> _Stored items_
• • • • • • •

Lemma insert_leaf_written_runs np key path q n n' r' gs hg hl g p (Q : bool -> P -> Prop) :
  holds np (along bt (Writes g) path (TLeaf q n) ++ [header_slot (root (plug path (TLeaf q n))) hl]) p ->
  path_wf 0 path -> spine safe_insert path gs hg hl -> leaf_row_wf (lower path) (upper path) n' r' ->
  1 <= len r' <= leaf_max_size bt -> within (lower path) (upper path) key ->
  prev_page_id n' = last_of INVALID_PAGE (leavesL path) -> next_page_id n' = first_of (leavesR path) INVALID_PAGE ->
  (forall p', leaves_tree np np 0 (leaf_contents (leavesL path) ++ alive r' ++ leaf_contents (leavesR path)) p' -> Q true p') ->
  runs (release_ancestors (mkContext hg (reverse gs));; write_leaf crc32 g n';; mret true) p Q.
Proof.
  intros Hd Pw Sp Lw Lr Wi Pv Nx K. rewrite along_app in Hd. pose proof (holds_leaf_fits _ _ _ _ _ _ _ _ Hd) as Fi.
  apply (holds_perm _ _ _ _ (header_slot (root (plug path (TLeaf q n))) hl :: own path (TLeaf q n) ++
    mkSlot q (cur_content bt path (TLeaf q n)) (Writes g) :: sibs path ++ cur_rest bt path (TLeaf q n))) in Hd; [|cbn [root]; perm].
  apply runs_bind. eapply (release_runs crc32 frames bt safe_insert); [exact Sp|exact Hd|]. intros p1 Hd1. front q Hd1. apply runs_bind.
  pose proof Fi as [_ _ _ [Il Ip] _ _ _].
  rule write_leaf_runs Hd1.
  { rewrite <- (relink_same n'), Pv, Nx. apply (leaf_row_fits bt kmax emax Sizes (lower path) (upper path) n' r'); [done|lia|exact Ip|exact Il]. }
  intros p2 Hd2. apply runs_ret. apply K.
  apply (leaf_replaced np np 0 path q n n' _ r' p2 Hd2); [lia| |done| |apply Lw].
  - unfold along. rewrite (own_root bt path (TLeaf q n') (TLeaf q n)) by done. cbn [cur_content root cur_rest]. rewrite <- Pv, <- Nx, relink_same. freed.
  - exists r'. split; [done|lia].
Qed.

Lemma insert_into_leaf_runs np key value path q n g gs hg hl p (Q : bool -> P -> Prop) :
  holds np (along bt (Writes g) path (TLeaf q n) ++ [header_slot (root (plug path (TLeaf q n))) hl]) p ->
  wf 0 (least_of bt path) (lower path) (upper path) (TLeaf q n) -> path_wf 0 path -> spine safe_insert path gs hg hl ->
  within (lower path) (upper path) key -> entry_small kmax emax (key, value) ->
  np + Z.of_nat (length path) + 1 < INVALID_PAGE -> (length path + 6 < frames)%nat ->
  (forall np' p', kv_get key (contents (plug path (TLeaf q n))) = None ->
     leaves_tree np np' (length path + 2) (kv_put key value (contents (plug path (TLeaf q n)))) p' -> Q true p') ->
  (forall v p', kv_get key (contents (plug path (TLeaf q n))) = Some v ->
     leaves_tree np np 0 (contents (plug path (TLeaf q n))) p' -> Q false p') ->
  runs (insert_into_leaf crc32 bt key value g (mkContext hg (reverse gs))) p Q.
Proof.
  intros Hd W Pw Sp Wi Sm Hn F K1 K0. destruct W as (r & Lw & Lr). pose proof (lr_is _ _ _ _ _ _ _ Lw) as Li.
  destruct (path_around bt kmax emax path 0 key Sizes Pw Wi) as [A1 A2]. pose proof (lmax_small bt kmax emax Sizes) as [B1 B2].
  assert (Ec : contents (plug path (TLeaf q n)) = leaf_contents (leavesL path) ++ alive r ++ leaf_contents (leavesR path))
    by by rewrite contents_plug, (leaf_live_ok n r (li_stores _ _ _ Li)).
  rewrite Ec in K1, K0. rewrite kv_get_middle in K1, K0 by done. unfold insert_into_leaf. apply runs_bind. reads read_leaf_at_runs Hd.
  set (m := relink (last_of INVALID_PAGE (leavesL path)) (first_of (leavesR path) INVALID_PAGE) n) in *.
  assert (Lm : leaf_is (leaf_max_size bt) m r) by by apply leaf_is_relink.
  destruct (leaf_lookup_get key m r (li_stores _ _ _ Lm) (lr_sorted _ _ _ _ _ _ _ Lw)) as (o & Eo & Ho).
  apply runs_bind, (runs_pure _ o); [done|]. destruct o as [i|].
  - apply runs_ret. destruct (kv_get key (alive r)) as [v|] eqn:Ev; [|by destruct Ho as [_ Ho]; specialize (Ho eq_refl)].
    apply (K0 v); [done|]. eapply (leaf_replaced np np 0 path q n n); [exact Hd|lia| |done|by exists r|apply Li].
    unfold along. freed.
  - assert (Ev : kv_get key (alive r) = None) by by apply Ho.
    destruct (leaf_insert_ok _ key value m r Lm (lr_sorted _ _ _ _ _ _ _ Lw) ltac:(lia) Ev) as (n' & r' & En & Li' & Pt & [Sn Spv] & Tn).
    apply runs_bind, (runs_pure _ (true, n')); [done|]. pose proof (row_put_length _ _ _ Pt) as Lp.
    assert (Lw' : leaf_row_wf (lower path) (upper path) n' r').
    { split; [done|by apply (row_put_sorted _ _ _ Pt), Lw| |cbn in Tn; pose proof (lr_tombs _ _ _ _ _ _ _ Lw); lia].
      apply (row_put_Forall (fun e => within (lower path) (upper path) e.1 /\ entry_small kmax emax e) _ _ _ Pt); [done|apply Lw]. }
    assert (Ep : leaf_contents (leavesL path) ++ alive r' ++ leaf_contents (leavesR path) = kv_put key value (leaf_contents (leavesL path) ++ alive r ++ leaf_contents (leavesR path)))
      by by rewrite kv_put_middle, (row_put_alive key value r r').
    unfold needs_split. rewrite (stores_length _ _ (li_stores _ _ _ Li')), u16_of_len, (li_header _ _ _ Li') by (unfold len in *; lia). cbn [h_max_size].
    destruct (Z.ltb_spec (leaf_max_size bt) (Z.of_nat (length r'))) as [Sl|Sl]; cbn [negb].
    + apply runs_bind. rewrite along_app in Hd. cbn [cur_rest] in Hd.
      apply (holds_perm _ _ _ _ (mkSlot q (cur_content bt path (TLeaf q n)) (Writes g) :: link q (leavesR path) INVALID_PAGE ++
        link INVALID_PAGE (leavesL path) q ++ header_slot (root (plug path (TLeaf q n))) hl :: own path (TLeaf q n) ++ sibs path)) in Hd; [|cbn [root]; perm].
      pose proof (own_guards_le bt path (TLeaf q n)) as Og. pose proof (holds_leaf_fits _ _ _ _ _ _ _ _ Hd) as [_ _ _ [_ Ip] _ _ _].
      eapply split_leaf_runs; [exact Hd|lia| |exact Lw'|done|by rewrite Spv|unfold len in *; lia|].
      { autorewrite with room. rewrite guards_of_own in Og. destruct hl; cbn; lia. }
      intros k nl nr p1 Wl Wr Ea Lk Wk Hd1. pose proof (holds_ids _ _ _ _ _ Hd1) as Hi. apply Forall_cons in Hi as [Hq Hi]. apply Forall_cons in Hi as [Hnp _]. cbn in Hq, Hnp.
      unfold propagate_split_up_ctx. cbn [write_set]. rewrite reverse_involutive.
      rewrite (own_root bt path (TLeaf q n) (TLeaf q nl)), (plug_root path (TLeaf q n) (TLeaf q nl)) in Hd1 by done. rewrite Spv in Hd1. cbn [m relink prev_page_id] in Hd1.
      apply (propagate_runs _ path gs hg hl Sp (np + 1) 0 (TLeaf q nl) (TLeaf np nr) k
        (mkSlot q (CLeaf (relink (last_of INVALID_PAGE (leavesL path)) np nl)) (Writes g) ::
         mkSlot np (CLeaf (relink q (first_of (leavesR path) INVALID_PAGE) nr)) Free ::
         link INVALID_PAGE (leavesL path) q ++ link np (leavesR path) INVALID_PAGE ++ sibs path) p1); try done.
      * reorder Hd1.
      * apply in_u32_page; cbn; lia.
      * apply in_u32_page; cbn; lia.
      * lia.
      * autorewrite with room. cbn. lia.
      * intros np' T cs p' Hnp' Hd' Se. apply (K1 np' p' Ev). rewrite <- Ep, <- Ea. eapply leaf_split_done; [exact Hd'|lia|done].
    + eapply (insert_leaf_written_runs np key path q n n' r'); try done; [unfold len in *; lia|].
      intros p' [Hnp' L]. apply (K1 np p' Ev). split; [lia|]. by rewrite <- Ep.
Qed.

• • • • • • •

Look above for the line containing "destruct (path_around bt". Output from there through the line containing "by by rewrite contents_plug, (leaf_live_ok", exactly and inclusively.

  destruct (path_around bt kmax emax path 0 key Sizes Pw Wi) as [A1 A2]. pose proof (lmax_small bt kmax emax Sizes) as [B1 B2].
  assert (Ec : contents (plug path (TLeaf q n)) = leaf_contents (leavesL path) ++ alive r ++ leaf_contents (leavesR path))
    by by rewrite contents_plug, (leaf_live_ok n r (li_stores _ _ _ Li)).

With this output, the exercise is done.